[Provided material — start]
(** X7.  The empty string is a substring of every text: when the keyword
    list in force holds it, every post a listing request yields is in the
    output. *)
Theorem scan_empty_keyword_matches_all :
  forall environ subreddits keywords limit (w : W) out s',
    run (scan environ subreddits keywords limit) w = (Ok (VList out), s') ->
    In EmptyString (list_or keywords PAIN_KEYWORDS) ->
    forall name lim posts e post,
      In (ENew name lim (posts, e)) (log s') -> In post posts ->
      exists matched,
        In EmptyString matched /\ In (record name post matched) out.
Proof.
  intros environ subreddits keywords limit w out s' Hrun Hempty
    name lim posts e post Hev Hpost.
  destruct (scan_returns_list svc lower rounded_age _ _ _ _ _ _ _ Hrun)
    as [reddit [answers [Hr [Ha [Hlog Hout]]]]].
  set (kws := list_or keywords PAIN_KEYWORDS) in *.
  assert (Hm : In EmptyString (matched_keywords lower kws post)).
  { apply matched_keywords_In. split; [exact Hempty|].
    exists EmptyString, (post_text lower post). reflexivity. }
  exists (matched_keywords lower kws post). split; [exact Hm|].
  rewrite Hout, sort_desc_In, in_flat_map.
  rewrite Hlog in Hev. apply in_map_iff in Hev.
  destruct Hev as [[n g] [Heq Hin]]. unfold answer_event in Heq.
  simpl in Heq. injection Heq as -> _ ->.
  exists (name, (posts, e)). split; [exact Hin|].
  unfold answer_records. apply listing_records_In. left.
  exists post. cbn [fst snd]. split; [exact Hpost|]. split; [|reflexivity].
  intros Hnil. rewrite Hnil in Hm. contradiction.
Qed.

(** X8.  What a scan gives follows what [get_reddit] gave: a list exactly
    when it returned a handle, the configuration error object exactly when
    it returned none (the client id or the client secret unset or empty),
    and the constructor's exception, with no request made, exactly when it
    raised. *)
Theorem scan_outcome_follows_get_reddit :
  forall environ subreddits keywords limit (w : W),
    ((exists out,
         fst (run (scan environ subreddits keywords limit) w)
           = Ok (VList out)) <->
     exists reddit, get_reddit svc environ = Ok (Some reddit)) /\
    (fst (run (scan environ subreddits keywords limit) w)
       = Ok not_configured_scan <->
     truthy (environ "REDDIT_CLIENT_ID") = false \/
     truthy (environ "REDDIT_CLIENT_SECRET") = false) /\
    (forall e,
        run (scan environ subreddits keywords limit) w
          = (Exn e, mkState w [] []) <->
        get_reddit svc environ = Exn e) /\
    (forall e,
        fst (run (scan environ subreddits keywords limit) w) = Exn e ->
        get_reddit svc environ = Exn e).
Proof.
  intros environ subreddits keywords limit w.
  assert (Hnone : get_reddit svc environ = Ok None <->
                  truthy (environ "REDDIT_CLIENT_ID") = false \/
                  truthy (environ "REDDIT_CLIENT_SECRET") = false).
  { unfold get_reddit.
    destruct (truthy (environ "REDDIT_CLIENT_ID"));
      destruct (truthy (environ "REDDIT_CLIENT_SECRET"));
      cbn [negb orb]; try (split; [now auto | reflexivity]).
    cbv zeta. destruct (reddit_init svc _); split; intros H;
      try discriminate; destruct H; discriminate. }
  rewrite <- Hnone. clear Hnone.
  destruct (get_reddit svc environ) as [[reddit|]|e0] eqn:Hr.
  - rewrite (scan_run svc lower rounded_age _ reddit _ _ _ _ Hr).
    destruct (scan_answers svc reddit limit
                (list_or subreddits DEFAULT_SUBS) w) as [answers w'].
    cbn [fst]. split; [|split; [|split]].
    + split; intros _; [now exists reddit | eexists; reflexivity].
    + split; discriminate.
    + intros e. split; discriminate.
    + intros e. discriminate.
  - unfold run, scan_opportunities. enter_with Hr. cbn [fst ret].
    split; [|split; [|split]].
    + split; [intros [out H] | intros [reddit H]]; discriminate.
    + split; reflexivity.
    + intros e. split; discriminate.
    + intros e. discriminate.
  - destruct (constructor_raises svc lower rounded_age environ e0 w Hr)
      as [Hscan _].
    rewrite Hscan. cbn [fst]. split; [|split; [|split]].
    + split; [intros [out H] | intros [reddit H]]; discriminate.
    + split; discriminate.
    + intros e. split; intros [= ->]; reflexivity.
    + intros e [= ->]. reflexivity.
Qed.

End ScanOutput.

(** ** The reply executor: when it skips, previews and submits *)

Section ReplyPaths.
Context {W : Type}.
Variable svc : Service W.

Local Abbreviation reply := (reply_to_post svc).

(** The paths of a configured [reply_to_post], each with the answers that
    select it, the result and the final state. *)
Lemma reply_paths environ reddit post_id reply_text dry_run (w : W) :
  get_reddit svc environ = Ok (Some reddit) ->
  let r := run (reply environ post_id reply_text dry_run) w in
  (exists e w1,
      submission_fetch svc reddit post_id w = (Exn e, w1) /\
      r = (Ok (VDict [("error", VStr e)]),
           mkState w1 [EFetch post_id (Exn e)] [])) \/
  (exists s w1,
      submission_fetch svc reddit post_id w = (Ok s, w1) /\
      ((exists e w2,
           user_me svc reddit w1 = (Exn e, w2) /\
           r = (Ok (VDict [("error", VStr e)]),
                mkState w2 [EFetch post_id (Ok s); EMe (Exn e)] [])) \/
       (exists me w2,
           user_me svc reddit w1 = (Ok me, w2) /\
           let reads := [EFetch post_id (Ok s); EMe (Ok me)] in
           let own :=
             match me with
             | Some m =>
                 Forest.has_comment_by (me_name m)
                   (Forest.replace_more_0 (sub_comments s))
             | None => false
             end in
           ((own = true /\ (exists m, me = Some m) /\
             r = (Ok skipped, mkState w2 reads [])) \/
            (own = false /\ dry_run = true /\
             r = (Ok (VDict
                        [ ("status", VStr "dry_run");
                          ("post_title", VStr (sub_title s));
                          ("post_url",
                           VStr ("https://reddit.com" ++ sub_permalink s));
                          ("would_reply", VStr (take 300 reply_text)) ]),
                  mkState w2 reads [])) \/
            (own = false /\ dry_run = false /\
             exists res w3,
               submission_reply svc reddit post_id reply_text w2
                 = (res, w3) /\
               r = (Ok match res with
                       | Ok c =>
                           VDict
                             [ ("status", VStr "replied");
                               ("post_id", VStr post_id);
                               ("comment_id", VStr (com_id c));
                               ("comment_url",
                                VStr ("https://reddit.com"
                                        ++ com_permalink c)) ]
                       | Exn e => VDict [("error", VStr e)]
                       end,
                    mkState w3
                      (reads ++ [EReply post_id reply_text res]) [])))))).
Proof.
  intros Hr r. subst r. unfold reply_to_post. enter_with Hr.
  unfold_eff. unfold lift.
  destruct (submission_fetch svc reddit post_id w) as [[s|e1] w1];
    cbn [remote log local_list fst snd].
  2:{ left. now exists e1, w1. }
  right. exists s, w1. split; [reflexivity|].
  destruct (user_me svc reddit w1) as [[me|e2] w2];
    cbn [remote log local_list fst snd].
  2:{ left. now exists e2, w2. }
  right. exists me, w2. split; [reflexivity|]. cbv zeta.
  destruct me as [m|].
  - rewrite already_replied_check.
    destruct (Forest.has_comment_by (me_name m)
                (Forest.replace_more_0 (sub_comments s))).
    + left. split; [reflexivity|]. split; [now exists m | reflexivity].
    + right. destruct dry_run.
      * left. repeat split.
      * right. cbn [remote log local_list fst snd].
        destruct (submission_reply svc reddit post_id reply_text w2)
          as [[c|e3] w3]; cbn [remote log local_list fst snd];
          repeat split; eexists _, _; split; reflexivity.
  - right. destruct dry_run.
    + left. repeat split.
    + right. cbn [remote log local_list fst snd].
      destruct (submission_reply svc reddit post_id reply_text w2)
        as [[c|e3] w3]; cbn [remote log local_list fst snd];
        repeat split; eexists _, _; split; reflexivity.
Qed.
[Provided material — finish]
**Task item**: Each line of the listing should be reproduced without any alteration.

**Exercise response**:
(** X7.  The empty string is a substring of every text: when the keyword
    list in force holds it, every post a listing request yields is in the
    output. *)
Theorem scan_empty_keyword_matches_all :
  forall environ subreddits keywords limit (w : W) out s',
    run (scan environ subreddits keywords limit) w = (Ok (VList out), s') ->
    In EmptyString (list_or keywords PAIN_KEYWORDS) ->
    forall name lim posts e post,
      In (ENew name lim (posts, e)) (log s') -> In post posts ->
      exists matched,
        In EmptyString matched /\ In (record name post matched) out.
Proof.
  intros environ subreddits keywords limit w out s' Hrun Hempty
    name lim posts e post Hev Hpost.
  destruct (scan_returns_list svc lower rounded_age _ _ _ _ _ _ _ Hrun)
    as [reddit [answers [Hr [Ha [Hlog Hout]]]]].
  set (kws := list_or keywords PAIN_KEYWORDS) in *.
  assert (Hm : In EmptyString (matched_keywords lower kws post)).
  { apply matched_keywords_In. split; [exact Hempty|].
    exists EmptyString, (post_text lower post). reflexivity. }
  exists (matched_keywords lower kws post). split; [exact Hm|].
  rewrite Hout, sort_desc_In, in_flat_map.
  rewrite Hlog in Hev. apply in_map_iff in Hev.
  destruct Hev as [[n g] [Heq Hin]]. unfold answer_event in Heq.
  simpl in Heq. injection Heq as -> _ ->.
  exists (name, (posts, e)). split; [exact Hin|].
  unfold answer_records. apply listing_records_In. left.
  exists post. cbn [fst snd]. split; [exact Hpost|]. split; [|reflexivity].
  intros Hnil. rewrite Hnil in Hm. contradiction.
Qed.

(** X8.  What a scan gives follows what [get_reddit] gave: a list exactly
    when it returned a handle, the configuration error object exactly when
    it returned none (the client id or the client secret unset or empty),
    and the constructor's exception, with no request made, exactly when it
    raised. *)
Theorem scan_outcome_follows_get_reddit :
  forall environ subreddits keywords limit (w : W),
    ((exists out,
         fst (run (scan environ subreddits keywords limit) w)
           = Ok (VList out)) <->
     exists reddit, get_reddit svc environ = Ok (Some reddit)) /\
    (fst (run (scan environ subreddits keywords limit) w)
       = Ok not_configured_scan <->
     truthy (environ "REDDIT_CLIENT_ID") = false \/
     truthy (environ "REDDIT_CLIENT_SECRET") = false) /\
    (forall e,
        run (scan environ subreddits keywords limit) w
          = (Exn e, mkState w [] []) <->
        get_reddit svc environ = Exn e) /\
    (forall e,
        fst (run (scan environ subreddits keywords limit) w) = Exn e ->
        get_reddit svc environ = Exn e).
Proof.
  intros environ subreddits keywords limit w.
  assert (Hnone : get_reddit svc environ = Ok None <->
                  truthy (environ "REDDIT_CLIENT_ID") = false \/
                  truthy (environ "REDDIT_CLIENT_SECRET") = false).
  { unfold get_reddit.
    destruct (truthy (environ "REDDIT_CLIENT_ID"));
      destruct (truthy (environ "REDDIT_CLIENT_SECRET"));
      cbn [negb orb]; try (split; [now auto | reflexivity]).
    cbv zeta. destruct (reddit_init svc _); split; intros H;
      try discriminate; destruct H; discriminate. }
  rewrite <- Hnone. clear Hnone.
  destruct (get_reddit svc environ) as [[reddit|]|e0] eqn:Hr.
  - rewrite (scan_run svc lower rounded_age _ reddit _ _ _ _ Hr).
    destruct (scan_answers svc reddit limit
                (list_or subreddits DEFAULT_SUBS) w) as [answers w'].
    cbn [fst]. split; [|split; [|split]].
    + split; intros _; [now exists reddit | eexists; reflexivity].
    + split; discriminate.
    + intros e. split; discriminate.
    + intros e. discriminate.
  - unfold run, scan_opportunities. enter_with Hr. cbn [fst ret].
    split; [|split; [|split]].
    + split; [intros [out H] | intros [reddit H]]; discriminate.
    + split; reflexivity.
    + intros e. split; discriminate.
    + intros e. discriminate.
  - destruct (constructor_raises svc lower rounded_age environ e0 w Hr)
      as [Hscan _].
    rewrite Hscan. cbn [fst]. split; [|split; [|split]].
    + split; [intros [out H] | intros [reddit H]]; discriminate.
    + split; discriminate.
    + intros e. split; intros [= ->]; reflexivity.
    + intros e [= ->]. reflexivity.
Qed.

End ScanOutput.

(** ** The reply executor: when it skips, previews and submits *)

Section ReplyPaths.
Context {W : Type}.
Variable svc : Service W.

Local Abbreviation reply := (reply_to_post svc).

(** The paths of a configured [reply_to_post], each with the answers that
    select it, the result and the final state. *)
Lemma reply_paths environ reddit post_id reply_text dry_run (w : W) :
  get_reddit svc environ = Ok (Some reddit) ->
  let r := run (reply environ post_id reply_text dry_run) w in
  (exists e w1,
      submission_fetch svc reddit post_id w = (Exn e, w1) /\
      r = (Ok (VDict [("error", VStr e)]),
           mkState w1 [EFetch post_id (Exn e)] [])) \/
  (exists s w1,
      submission_fetch svc reddit post_id w = (Ok s, w1) /\
      ((exists e w2,
           user_me svc reddit w1 = (Exn e, w2) /\
           r = (Ok (VDict [("error", VStr e)]),
                mkState w2 [EFetch post_id (Ok s); EMe (Exn e)] [])) \/
       (exists me w2,
           user_me svc reddit w1 = (Ok me, w2) /\
           let reads := [EFetch post_id (Ok s); EMe (Ok me)] in
           let own :=
             match me with
             | Some m =>
                 Forest.has_comment_by (me_name m)
                   (Forest.replace_more_0 (sub_comments s))
             | None => false
             end in
           ((own = true /\ (exists m, me = Some m) /\
             r = (Ok skipped, mkState w2 reads [])) \/
            (own = false /\ dry_run = true /\
             r = (Ok (VDict
                        [ ("status", VStr "dry_run");
                          ("post_title", VStr (sub_title s));
                          ("post_url",
                           VStr ("https://reddit.com" ++ sub_permalink s));
                          ("would_reply", VStr (take 300 reply_text)) ]),
                  mkState w2 reads [])) \/
            (own = false /\ dry_run = false /\
             exists res w3,
               submission_reply svc reddit post_id reply_text w2
                 = (res, w3) /\
               r = (Ok match res with
                       | Ok c =>
                           VDict
                             [ ("status", VStr "replied");
                               ("post_id", VStr post_id);
                               ("comment_id", VStr (com_id c));
                               ("comment_url",
                                VStr ("https://reddit.com"
                                        ++ com_permalink c)) ]
                       | Exn e => VDict [("error", VStr e)]
                       end,
                    mkState w3
                      (reads ++ [EReply post_id reply_text res]) [])))))).
Proof.
  intros Hr r. subst r. unfold reply_to_post. enter_with Hr.
  unfold_eff. unfold lift.
  destruct (submission_fetch svc reddit post_id w) as [[s|e1] w1];
    cbn [remote log local_list fst snd].
  2:{ left. now exists e1, w1. }
  right. exists s, w1. split; [reflexivity|].
  destruct (user_me svc reddit w1) as [[me|e2] w2];
    cbn [remote log local_list fst snd].
  2:{ left. now exists e2, w2. }
  right. exists me, w2. split; [reflexivity|]. cbv zeta.
  destruct me as [m|].
  - rewrite already_replied_check.
    destruct (Forest.has_comment_by (me_name m)
                (Forest.replace_more_0 (sub_comments s))).
    + left. split; [reflexivity|]. split; [now exists m | reflexivity].
    + right. destruct dry_run.
      * left. repeat split.
      * right. cbn [remote log local_list fst snd].
        destruct (submission_reply svc reddit post_id reply_text w2)
          as [[c|e3] w3]; cbn [remote log local_list fst snd];
          repeat split; eexists _, _; split; reflexivity.
  - right. destruct dry_run.
    + left. repeat split.
    + right. cbn [remote log local_list fst snd].
      destruct (submission_reply svc reddit post_id reply_text w2)
        as [[c|e3] w3]; cbn [remote log local_list fst snd];
        repeat split; eexists _, _; split; reflexivity.
Qed.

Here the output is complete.